CRNov 26, 2018

Distributed and Secure ML with Self-tallying Multi-party Aggregation

arXiv:1811.10296v13 citations
Originality Incremental advance
AI Analysis

This addresses privacy and security challenges in distributed ML for applications like medicine and advertising, though it is incremental as it builds on existing cryptographic techniques.

The authors tackled the problem of privacy-preserving distributed machine learning among untrusted parties by proposing a framework that uses homomorphic addition and zero-knowledge proofs to secure per-user data and prevent malicious contributions, enabling self-tallying without trusted third parties or private channels.
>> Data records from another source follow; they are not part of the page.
Lemma redirs_length rs : (length rs <= length (concat (map print_redir rs)))%nat.
Proof. apply concat_length. intros r. unfold print_redir, print_word. rewrite !length_app. cbn. lia. Qed.
Lemma words_length argv : (length argv <= length (concat (map print_word argv)))%nat.
Proof. apply concat_length. intros x. unfold print_word. rewrite length_app. cbn. lia. Qed.

Lemma suffix_tail (a b : list Z) : (a ++ b) `suffix_of` text -> b `suffix_of` text.
Proof. intros [k ->]. exists (k ++ a). by rewrite <- app_assoc. Qed.

Lemma symbol_here x s : x ∈ symbols -> tight (x :: s).
Proof. intros Hx. by eapply (follow_tight symbols). Qed.

(** A line in parentheses, and redirections. *)
Lemma block_print k rs rest fuel : line_ok k -> cmd_ok k -> Forall redir_ok rs -> follow ENDS rest ->
  ([LPAR] ++ print 0 k ++ [RPAR] ++ concat (map print_redir rs) ++ rest) `suffix_of` text ->
  (4 * length ([LPAR] ++ print 0 k ++ [RPAR] ++ concat (map print_redir rs) ++ rest) + 2 <= fuel)%nat ->
  yields (parseexec fuel ([LPAR] ++ print 0 k ++ [RPAR] ++ concat (map print_redir rs) ++ rest)) (wrap k rs) rest.
Proof.
  intros Hk Hc Hrs Hf Hs Hfu. destruct (ends_stop rest Hf) as (Ht & Hp & _). rewrite !length_app in Hfu. cbn [length] in Hfu.
  pose proof (redirs_length rs) as Hrl.
  destruct fuel as [|[|fuel]]; [lia..|]. cbn [parseexec parseblock app]. rewrite peek_tight by done. change (mem LPAR [LPAR]) with true. cbv iota.
  rewrite peek_tight by done. change (mem LPAR [LPAR]) with true. cbn [negb].
  set (D := concat (map print_redir rs) ++ rest) in *. assert (tight D) as HtD.
  { unfold D. destruct rs as [|r rs]; [done|]. cbn. rewrite <- app_assoc. apply print_redir_head. by apply Forall_cons in Hrs as [Hr _]. }
  assert (tight (RPAR :: D)) as Htr by done.
  destruct (gettoken_symbol LPAR (print 0 k ++ RPAR :: D)) as [w ->]; [set_solver|by apply print_tight|].
  apply suffix_tail in Hs. destruct (Hk (RPAR :: D) fuel) as (t & E & Em); [cbn; set_solver|done| |].
  { rewrite length_app. cbn [length]. unfold D in *. rewrite length_app in *. lia. }
  rewrite E. cbn [andthen]. rewrite peek_tight by done. change (mem RPAR [RPAR]) with true. cbn [negb].
  destruct (gettoken_symbol RPAR D) as [w2 ->]; [set_solver|done|]. unfold parseredirs.
  apply suffix_tail in Hs. apply (suffix_tail [RPAR]) in Hs.
  destruct (redirs_print rs rest fuel Hrs Ht Hp Hs) as (ts & E2 & Em2); [lia|]. fold D in E2. rewrite E2. cbn [andthen].
  eexists. split; [done|]. by rewrite map_words_wrap, Em, Em2.
Qed.

Lemma print_wrap c rs : print 3 (wrap c rs) = print 3 c ++ concat (map print_redir rs).
Proof.
  revert c. induction rs as [|r rs IH]; intros c; [cbn; by rewrite app_nil_r|]. change (wrap c (r :: rs)) with (wrap (REDIR c r) rs).
  rewrite IH. cbn [print map concat]. by rewrite <- app_assoc.
Qed.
Privacy preserving multi-party computation has many applications in areas such as medicine and online advertisements. In this work, we propose a framework for distributed, secure machine learning among untrusted individuals. The framework consists of two parts: a two-step training protocol based on homomorphic addition and a zero knowledge proof for data validity. By combining these two techniques, our framework provides privacy of per-user data, prevents against a malicious user contributing corrupted data to the shared pool, enables each user to self-compute the results of the algorithm without relying on external trusted third parties, and requires no private channels between groups of users. We show how different ML algorithms such as Latent Dirichlet Allocation, Naive Bayes, Decision Trees etc. fit our framework for distributed, secure computing.